The full responsibility for The BFG not connecting with modern audiences shouldn't be put on Steven Spielberg's shoulders. Not counting the author's work on screenplays like the James Bond film You Only Live Twice and Chitty Chitty Bang Bang, Roald Dahl's stories haven't typically been the recipes for box office magic. The only Dahl adaptation to make over $34 million domestically has been Tim Burton's Charlie and the Chocolate Factory.

Dahl's quirky stories typically don't attract U.S. audiences to the cinema. Fantastic Mr. Fox, James and the Giant Peach, The Witches and Matilda were all acclaimed by critics but none of the films earned back their budget in North American theaters. For example, Fantastic Mr. Fox cost an estimated $40 million to create and earned only $21 million back at the domestic box office.
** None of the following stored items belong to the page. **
(* ===== verification/Payloads.v ===== *)
(** * Payloads: the typed payload codecs ([src/attachwire/payloads.go], [exit.go])

    Output, Input, Resize, Marker, the Snapshot envelope, the Control envelope
    and Exit, each with its encoder, its decoder and its [WireCodec] instance;
    then the exit-code convention. A Go [string] field is its bytes. *)

From S2P Require Import Prelude Varint Reader Frame.

(** ** Output *)

Record OutputPayload := { OutputData : bytes }.

Definition EncodeOutput (data : bytes) : bytes := cloneBytes data.

Definition DecodeOutput (payload : bytes) : OutputPayload := {| OutputData := cloneBytes payload |}.

(** ** Input *)

Record InputPayload := {
  InputSeq : Z;
  PenGeneration : Z;
  UserID : bytes;
  InputData : bytes
}.

Definition Stamped (p : InputPayload) : bool := 0 <? blen (UserID p).

Definition SystemNudgeUserID : bytes := str "system:pty-nudge".

Definition InputPayload_Encode (p : InputPayload) : bytes :=
  let b := AppendUvarint [] (InputSeq p) in
  let b := AppendUvarint b (PenGeneration p) in
  let b := AppendUvarint b (u64 (blen (UserID p))) in
  let b := b ++ UserID p in
  let b := AppendUvarint b (u64 (blen (InputData p))) in
  b ++ InputData p.

Definition EncodeViewerInput (inputSeq penGeneration : Z) (data : bytes) : bytes :=
  InputPayload_Encode
    {| InputSeq := inputSeq; PenGeneration := penGeneration; UserID := []; InputData := data |}.

Definition DecodeInput (payload : bytes) : wire InputPayload :=
  parse (let! inputSeq := reader_uvarint in
         let! penGen := reader_uvarint in
         let! userID := lenPrefixed in
         let! data := lenPrefixed in
         let! _ := expectDone in
         pret {| InputSeq := inputSeq; PenGeneration := penGen;
                 UserID := userID; InputData := data |}) payload.

(** ** Resize *)

Record ResizePayload := { Cols : Z; Rows : Z; PxWidth : Z; PxHeight : Z }.

(** [Validate]: [None] is Go's nil error. *)
Definition ResizePayload_Validate (p : ResizePayload) : option WireError :=
  if (Cols p =? 0) || (Rows p =? 0)
  then Some (FramingError (ResizeZero (Cols p) (Rows p))) else None.

Definition ResizePayload_Encode (p : ResizePayload) : wire bytes :=
  match ResizePayload_Validate p with
  | Some e => Err e
  | None =>
      let b := AppendUvarint [] (Cols p) in
      let b := AppendUvarint b (Rows p) in
      let b := AppendUvarint b (PxWidth p) in
      Ok (AppendUvarint b (PxHeight p))
  end.

Definition DecodeResize (payload : bytes) : wire ResizePayload :=
  parse (let! cols := reader_uvarint in
         let! rows := reader_uvarint in
         let! pxW := reader_uvarint in
         let! pxH := reader_uvarint in
         let! _ := expectDone in
         let p := {| Cols := cols; Rows := rows; PxWidth := pxW; PxHeight := pxH |} in
         let! _ := pcheck (ResizePayload_Validate p) in
         pret p) payload.

(** ** Marker *)

Record MarkerPayload := { Label : bytes }.

Definition MarkerPayload_Encode (p : MarkerPayload) : bytes :=
  AppendUvarint [] (u64 (blen (Label p))) ++ Label p.

Definition DecodeMarker (payload : bytes) : wire MarkerPayload :=
  parse (let! label := lenPrefixed in
         let! _ := expectDone in
         pret {| Label := label |}) payload.

(** ** Snapshot envelope *)

Definition SnapFormatScreen : Z := 1.

Record SnapshotEnvelope := { EnvAtSeq : Z; SnapFormat : Z; Snap : bytes }.

Definition SnapshotEnvelope_Encode (e : SnapshotEnvelope) : bytes :=
  let b := AppendUvarint [] (EnvAtSeq e) in
  let b := b ++ [SnapFormat e] in
  let b := AppendUvarint b (u64 (blen (Snap e))) in
  b ++ Snap e.

Definition DecodeSnapshotEnvelope (payload : bytes) : wire SnapshotEnvelope :=
  parse (let! atSeq := reader_uvarint in
         let! sf := readByte in
         let! snap := lenPrefixed in
         let! _ := expectDone in
         pret {| EnvAtSeq := atSeq; SnapFormat := sf; Snap := snap |}) payload.

(** ** Control envelope *)

Definition EncodeControlPayload (jsonObj : bytes) : bytes :=
  AppendUvarint [] (u64 (blen jsonObj)) ++ jsonObj.

Definition DecodeControlPayload (payload : bytes) : wire bytes :=
  parse (let! j := lenPrefixed in
         let! _ := expectDone in
         pret j) payload.

(** ** Exit *)

Definition ExitSignalBase : Z := 128.

Record ExitPayload := { ExitCode : Z; Signal : bytes }.

Definition NewNormalExit (code : Z) : ExitPayload := {| ExitCode := code; Signal := [] |}.

(** [uint64(ExitSignalBase + signum)] on a Go [int]. *)
Definition ExitCodeForSignal (signum : Z) : Z := u64 (i64 (ExitSignalBase + signum)).

Definition NewSignalExit (signal : bytes) (signum : Z) : ExitPayload :=
  {| ExitCode := ExitCodeForSignal signum; Signal := signal |}.

Definition SignalName (signum : Z) : bytes :=
  match signum with
  | 1 => str "SIGHUP"
  | 2 => str "SIGINT"
  | 3 => str "SIGQUIT"
  | 4 => str "SIGILL"
  | 6 => str "SIGABRT"
  | 8 => str "SIGFPE"
  | 9 => str "SIGKILL"
  | 11 => str "SIGSEGV"
  | 13 => str "SIGPIPE"
  | 14 => str "SIGALRM"
  | 15 => str "SIGTERM"
  | _ => []
  end.

Definition SignumFromExitCode (code : Z) : Z * bool :=
  if (ExitSignalBase <? code) && (code <=? ExitSignalBase + 255)
  then (i64 (i64 code - ExitSignalBase), true) else (0, false).

Definition BySignal (p : ExitPayload) : bool := negb (bytes_eqb (Signal p) []).

Definition ExitPayload_Encode (p : ExitPayload) : bytes :=
  let b := AppendUvarint [] (ExitCode p) in
  let b := AppendUvarint b (u64 (blen (Signal p))) in
  b ++ Signal p.

Definition DecodeExit (payload : bytes) : wire ExitPayload :=
  parse (let! code := reader_uvarint in
         let! sig := lenPrefixed in
         let! _ := expectDone in
         pret {| ExitCode := code; Signal := sig |}) payload.

(** ** Codec instances *)

(** The bytes of a length-prefixed field: a Go slice of bytes. *)
Definition field_ok (b : bytes) : Prop := blen b < 2 ^ 64 /\ bytes_ok b.

Lemma field_ok_intro b : u64_ok (blen b) -> bytes_ok b -> field_ok b.
Proof. intros [_ H]. by split. Qed.

Lemma put_prefixed_eq b : put_prefixed b = uvarint_bytes (u64 (blen b)) ++ b.
Proof. done. Qed.

(** Normalise an encoder's append chain, folding length prefixes. *)
Ltac fold_prefixed :=
  repeat match goal with
  | |- context [uvarint_bytes (u64 (blen ?b)) ++ ?b ++ ?t] =>
      replace (uvarint_bytes (u64 (blen b)) ++ b ++ t) with (put_prefixed b ++ t)
        by (by rewrite put_prefixed_eq, <- app_assoc)
  | |- context [uvarint_bytes (u64 (blen ?b)) ++ ?b] =>
      replace (uvarint_bytes (u64 (blen b)) ++ b) with (put_prefixed b ++ [])
        by (by rewrite put_prefixed_eq, app_nil_r)
  end.

Ltac enc_bytes_tac := unfold AppendUvarint; rewrite ?app_nil_l; bytes_ok_tac.

Ltac dec_enc_tac Hl :=
  apply parse_reads; [split; [exact Hl | enc_bytes_tac; auto; lia]|];
  unfold AppendUvarint in *; rewrite ?app_nil_l, <- ?app_assoc in *;
  fold_prefixed; codec.

Definition input_wf (p : InputPayload) : Prop :=
  u64_ok (InputSeq p) /\ u64_ok (PenGeneration p) /\ field_ok (UserID p) /\ field_ok (InputData p).

Lemma DecodeInput_Encode p :
  input_wf p -> blen (InputPayload_Encode p) < 2 ^ 63 ->
  DecodeInput (InputPayload_Encode p) = Ok p.
Proof.
  destruct p as [seq pen user data]. intros (Hs & Hg & [_ Hu] & [_ Hd]) Hl; cbn in *.
  unfold DecodeInput, InputPayload_Encode, AppendUvarint in *. cbn in *. pose proof Hl as Hf. split_len Hf.
  assert (blen user < 2 ^ 63) by lia. assert (blen data < 2 ^ 63) by lia.
  dec_enc_tac Hl.
Qed.

Lemma DecodeInput_safe b : go_slice b -> decode_safe input_wf (DecodeInput b).
Proof.
  intros Hb. apply parse_safe; [done|]. wp_steps.
  destruct H1, H2. split; [done|]. split; [done|]. by split; apply field_ok_intro.
Qed.

#[export, program] Instance Input_codec : WireCodec InputPayload := {|
  enc p := Ok (InputPayload_Encode p); dec := DecodeInput; wf := input_wf
|}.
Next Obligation. by eexists. Qed.
Next Obligation.
  intros p b (Hs & Hg & [_ Hu] & [_ Hd]) [= <-]. unfold InputPayload_Encode. enc_bytes_tac.
Qed.
Next Obligation. intros p b Hp [= <-]. by apply DecodeInput_Encode. Qed.
Next Obligation. apply DecodeInput_safe. Qed.
(* ===== verification/Utf8.v ===== *)
(** * Utf8: runes in byte strings

    Go's [utf8.DecodeRune], [utf8.AppendRune] and [utf8.Valid] (standard
    library), and the loops of the package over them: [validateRuneBytes]
    ([src/attachwire/snapshot.go]), [UIString] and [isStripRune]
    ([src/attachwire/sanitize/uistring.go]).  The decoder is proved exact: it
    accepts precisely the shortest encodings of the Unicode scalar values. *)

From S2P Require Import Prelude Varint.

Definition RuneError : Z := 65533.
Definition MaxRune : Z := 1114111.

(** ** The standard library's decoder *)

(** [first[p0]]: the size of the sequence and the range of its second byte. *)
Definition lead_class (p0 : Z) : option (Z * Z * Z) :=
  if in_range 0xC2 0xDF p0 then Some (2, 0x80, 0xBF)
  else if p0 =? 0xE0 then Some (3, 0xA0, 0xBF)
  else if in_range 0xE1 0xEC p0 then Some (3, 0x80, 0xBF)
  else if p0 =? 0xED then Some (3, 0x80, 0x9F)
  else if in_range 0xEE 0xEF p0 then Some (3, 0x80, 0xBF)
  else if p0 =? 0xF0 then Some (4, 0x90, 0xBF)
  else if in_range 0xF1 0xF3 p0 then Some (4, 0x80, 0xBF)
  else if p0 =? 0xF4 then Some (4, 0x80, 0x8F)
  else None.

Definition cont_byte (b : Z) : bool := in_range 0x80 0xBF b.

Definition DecodeRune (p : bytes) : Z * Z :=
  match p with
  | [] => (RuneError, 0)
  | p0 :: p' =>
      if p0 <? 0x80 then (p0, 1)
      else match lead_class p0 with
      | None => (RuneError, 1)
      | Some (sz, lo, hi) =>
          match p' with
          | b1 :: p'' =>
              if negb (in_range lo hi b1) || (blen p <? sz) then (RuneError, 1)
              else if sz <=? 2 then
                (Z.lor (Z.shiftl (Z.land p0 0x1F) 6) (Z.land b1 0x3F), 2)
              else match p'' with
              | b2 :: p3 =>
                  if negb (cont_byte b2) then (RuneError, 1)
                  else if sz <=? 3 then
                    (Z.lor (Z.lor (Z.shiftl (Z.land p0 0x0F) 12) (Z.shiftl (Z.land b1 0x3F) 6))
                       (Z.land b2 0x3F), 3)
                  else match p3 with
                  | b3 :: _ =>
                      if negb (cont_byte b3) then (RuneError, 1)
                      else (Z.lor (Z.lor (Z.lor (Z.shiftl (Z.land p0 0x07) 18)
                              (Z.shiftl (Z.land b1 0x3F) 12)) (Z.shiftl (Z.land b2 0x3F) 6))
                              (Z.land b3 0x3F), 4)
                  | [] => (RuneError, 1)
                  end
              | [] => (RuneError, 1)
              end
          | [] => (RuneError, 1)
          end
      end
  end.

(** A Unicode scalar value. *)
Definition scalar (r : Z) : bool := in_range 0 0xD7FF r || in_range 0xE000 MaxRune r.
(* ===== verification/Snapshot.v ===== *)
(** * Snapshot: the serialized terminal screen ([src/attachwire/snapshot.go])

    The snapFormat 0x01 screen: header, row-major cell grids, scrollback tail.
    Encoding and decoding enforce the same header, flag and escape-safety
    invariants; [screen_wf] is the set of screens the decoder can return. *)

From S2P Require Import Prelude Varint Reader Frame Utf8.

(** ** Constants *)

Definition EchoOff : Z := 0x00.
Definition EchoOn : Z := 0x01.
Definition EchoUnknown : Z := 0xFF.
Definition BufferPrimary : Z := 0x00.
Definition BufferAlt : Z := 0x01.
Definition CursorShapeBar : Z := 0x03.
Definition ModeMouseTracking : Z := 0x08.
Definition ModesReservedMask : Z := 0xE0.
Definition StyleWideContinuation : Z := 0x40.
Definition StyleReserved : Z := 0x80.

(** [(enc << 4) | (track & 0x0F)] on [uint8]. *)
Definition MouseProto (track enc : Z) : Z := Z.lor (u8 (Z.shiftl enc 4)) (Z.land track 0x0F).
Definition MouseTrack (p : Z) : Z := Z.land p 0x0F.
Definition MouseEnc (p : Z) : Z := Z.shiftr p 4.

Abbreviation ColorMode := Z.
Definition ColorDefault : ColorMode := 0x00.
Definition ColorIndexed : ColorMode := 0x01.
Definition ColorTruecolor : ColorMode := 0x02.

Record Color := { Mode : ColorMode; Idx : Z; R : Z; G : Z; B : Z }.

Definition DefaultColor : Color := {| Mode := ColorDefault; Idx := 0; R := 0; G := 0; B := 0 |}.
Definition IndexedColor (idx : Z) : Color := {| Mode := ColorIndexed; Idx := idx; R := 0; G := 0; B := 0 |}.
Definition TrueColor (r g b : Z) : Color := {| Mode := ColorTruecolor; Idx := 0; R := r; G := g; B := b |}.

Record Cell := { RuneBytes : bytes; Style : Z; FG : Color; BG : Color }.

Record Screen := {
  Epoch : Z;
  EchoMode : Z;
  SCols : Z;
  SRows : Z;
  ActiveBuffer : Z;
  CursorRow : Z;
  CursorCol : Z;
  CursorVisible : bool;
  CursorShape : Z;
  Modes : Z;
  SMouseProto : Z;
  SavedCursorRow : Z;
  SavedCursorCol : Z;
  Primary : list Cell;
  AltPresent : bool;
  Alt : list Cell;
  Scrollback : list (list Cell)
}.

(** ** Header checks *)

(** [validateHeader] over the five fields it reads. *)
Definition validate_header_fields (echo active shape modes mouse : Z) : option WireError :=
  if negb ((echo =? EchoOff) || (echo =? EchoOn) || (echo =? EchoUnknown))
  then Some (FramingError (SnapEchoMode echo))
  else if negb ((active =? BufferPrimary) || (active =? BufferAlt))
  then Some (FramingError (SnapActiveBuffer active))
  else if CursorShapeBar <? shape then Some (FramingError (SnapCursorShape shape))
  else if negb (Z.land modes ModesReservedMask =? 0) then Some (FramingError (SnapModesReserved modes))
  else if (Z.land modes ModeMouseTracking =? 0) && negb (mouse =? 0)
  then Some (FramingError (SnapMouseProto mouse))
  else None.

Definition validateHeader (s : Screen) : option WireError :=
  validate_header_fields (EchoMode s) (ActiveBuffer s) (CursorShape s) (Modes s) (SMouseProto s).

(** [bits.Mul64]: the high and low words of the product. *)
Definition Mul64 (x y : Z) : Z * Z := (x * y / 2 ^ 64, (x * y) mod 2 ^ 64).

Definition gridLen (rows cols : Z) : wire Z :=
  let '(hi, lo) := Mul64 rows cols in
  if negb (hi =? 0) then Err (FramingError (SnapGridOverflow rows cols)) else Ok lo.

(** ** Encoding *)

Definition encodeColor (dst : bytes) (c : Color) : wire bytes :=
  if Mode c =? ColorDefault then Ok (dst ++ [ColorDefault])
  else if Mode c =? ColorIndexed then Ok (dst ++ [ColorIndexed; Idx c])
  else if Mode c =? ColorTruecolor then Ok (dst ++ [ColorTruecolor; R c; G c; B c])
  else Err (FramingError (SnapColorMode (Mode c))).

Open Scope go_scope.

Definition encodeCell (dst : bytes) (c : Cell) : wire bytes :=
  if negb (Z.land (Style c) StyleReserved =? 0) then Err (FramingError (SnapStyleReserved (Style c)))
  else
    let cont := negb (Z.land (Style c) StyleWideContinuation =? 0) in
    if cont && negb (blen (RuneBytes c) =? 0) then Err (FramingError SnapContinuationRune)
    else if negb cont && (blen (RuneBytes c) =? 0) then Err (FramingError SnapEmptyRune)
    else match validateRuneBytes (RuneBytes c) with
    | Some e => Err e
    | None =>
        let dst := AppendUvarint dst (u64 (blen (RuneBytes c))) in
        let dst := dst ++ RuneBytes c in
        let dst := dst ++ [Style c] in
        let* dst := encodeColor dst (FG c) in
        encodeColor dst (BG c)
    end.

(** [for i := range cells { buf, err = encodeCell(buf, cells[i]); ... }] *)
Fixpoint encode_cells (dst : bytes) (cs : list Cell) : wire bytes :=
  match cs with
  | [] => Ok dst
  | c :: cs' => let* dst := encodeCell dst c in encode_cells dst cs'
  end.

Fixpoint encode_lines (dst : bytes) (ls : list (list Cell)) : wire bytes :=
  match ls with
  | [] => Ok dst
  | l :: ls' =>
      let dst := AppendUvarint dst (u64 (blen l)) in
      let* dst := encode_cells dst l in encode_lines dst ls'
  end.

Definition encode_header (s : Screen) : bytes :=
  let b := AppendUvarint [] (Epoch s) in
  let b := b ++ [EchoMode s] in
  let b := AppendUvarint b (SCols s) in
  let b := AppendUvarint b (SRows s) in
  let b := b ++ [ActiveBuffer s] in
  let b := AppendUvarint b (CursorRow s) in
  let b := AppendUvarint b (CursorCol s) in
  let b := b ++ [boolByte (CursorVisible s)] in
  let b := b ++ [CursorShape s] in
  let b := b ++ [Modes s] in
  let b := b ++ [SMouseProto s] in
  let b := AppendUvarint b (SavedCursorRow s) in
  AppendUvarint b (SavedCursorCol s).

Definition Screen_Encode (s : Screen) : wire bytes :=
  match validateHeader s with
  | Some e => Err e
  | None =>
      let* n := gridLen (SRows s) (SCols s) in
      if negb (u64 (blen (Primary s)) =? n)
      then Err (PlainError (PrimaryGridSize (blen (Primary s)) n))
      else if AltPresent s && negb (u64 (blen (Alt s)) =? n)
      then Err (PlainError (AltGridSize (blen (Alt s)) n))
      else
        let b := encode_header s in
        let* b := encode_cells b (Primary s) in
        let b := b ++ [boolByte (AltPresent s)] in
        let* b := if AltPresent s then encode_cells b (Alt s) else Ok b in
        let b := AppendUvarint b (u64 (blen (Scrollback s))) in
        encode_lines b (Scrollback s)
  end.

(** ** Decoding *)

Definition reader_boolByte : parser bool :=
  let! b := readByte in
  if b =? 0 then pret false
  else if b =? 1 then pret true
  else pfail (FramingError (SnapBoolByte b)).

Definition reader_color : parser Color :=
  let! m := readByte in
  if m =? ColorDefault then pret DefaultColor
  else if m =? ColorIndexed then
    let! idx := readByte in pret (IndexedColor idx)
  else if m =? ColorTruecolor then
    let! rr := readByte in
    let! g := readByte in
    let! b := readByte in
    pret (TrueColor rr g b)
  else pfail (FramingError (SnapColorMode m)).

(** The flag checks of [cell], in the code's order. *)
Definition cell_flags (style runeLen : Z) : option WireError :=
  if negb (Z.land style StyleReserved =? 0) then Some (FramingError (SnapStyleReserved style))
  else
    let cont := negb (Z.land style StyleWideContinuation =? 0) in
    if cont && negb (runeLen =? 0) then Some (FramingError SnapContinuationRune)
    else if negb cont && (runeLen =? 0) then Some (FramingError SnapEmptyRune)
    else None.

Definition reader_cell : parser Cell :=
  let! runeLen := reader_uvarint in
  let! rb := reader_bytes runeLen in
  let! style := readByte in
  let! _ := pcheck (cell_flags style runeLen) in
  let! _ := pcheck (validateRuneBytes rb) in
  let! fg := reader_color in
  let! bg := reader_color in
  pret {| RuneBytes := rb; Style := style; FG := fg; BG := bg |}.

(** [for i := uint64(0); i < n; i++ { x, err := step(); ...; out = append(out, x) }] *)
Fixpoint read_n {A} (step : parser A) (n : nat) : parser (list A) :=
  match n with
  | O => pret []
  | S n' => let! x := step in let! xs := read_n step n' in pret (x :: xs)
  end.

Definition reader_cells (n : Z) : parser (list Cell) := read_n reader_cell (Z.to_nat n).

Definition reader_line : parser (list Cell) :=
  let! cnt := reader_uvarint in reader_cells cnt.

Definition reader_scrollback (lines : Z) : parser (list (list Cell)) :=
  read_n reader_line (Z.to_nat lines).

Definition lift_check {A} (m : wire A) : parser A := fun r => obind m (fun a => Ok (a, r)).

Definition DecodeScreen (snap : bytes) : wire Screen :=
  parse (let! epoch := reader_uvarint in
         let! echo := readByte in
         let! cols := reader_uvarint in
         let! rows := reader_uvarint in
         let! active := readByte in
         let! crow := reader_uvarint in
         let! ccol := reader_uvarint in
         let! cvis := reader_boolByte in
         let! shape := readByte in
         let! modes := readByte in
         let! mouse := readByte in
         let! srow := reader_uvarint in
         let! scol := reader_uvarint in
         let! _ := pcheck (validate_header_fields echo active shape modes mouse) in
         let! n := lift_check (gridLen rows cols) in
         let! primary := reader_cells n in
         let! altPresent := reader_boolByte in
         let! alt := (if altPresent then reader_cells n else pret []) in
         let! sbLines := reader_uvarint in
         let! scrollback := reader_scrollback sbLines in
         let! _ := expectDone in
         pret {| Epoch := epoch; EchoMode := echo; SCols := cols; SRows := rows;
                 ActiveBuffer := active; CursorRow := crow; CursorCol := ccol;
                 CursorVisible := cvis; CursorShape := shape; Modes := modes;
                 SMouseProto := mouse; SavedCursorRow := srow; SavedCursorCol := scol;
                 Primary := primary; AltPresent := altPresent; Alt := alt;
                 Scrollback := scrollback |}) snap.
The problem might have been that The BFG never looked like a blockbuster. For most people it looked like another dull children's adaptation from Walden Media. I can understand why Disney and Walden might think a $140 million bet on a Steven Spielberg adaptation of a Roald Dahl classic is financially promising but the resulting film is much less accessible and marketable than you would initially think, and more like the work of serious Spielberg than blockbuster Spielberg. Not having a big star to focus the marketing around might be part of the problem, but it's not like this is the first time Spielberg has made a film with a rather unknown young star.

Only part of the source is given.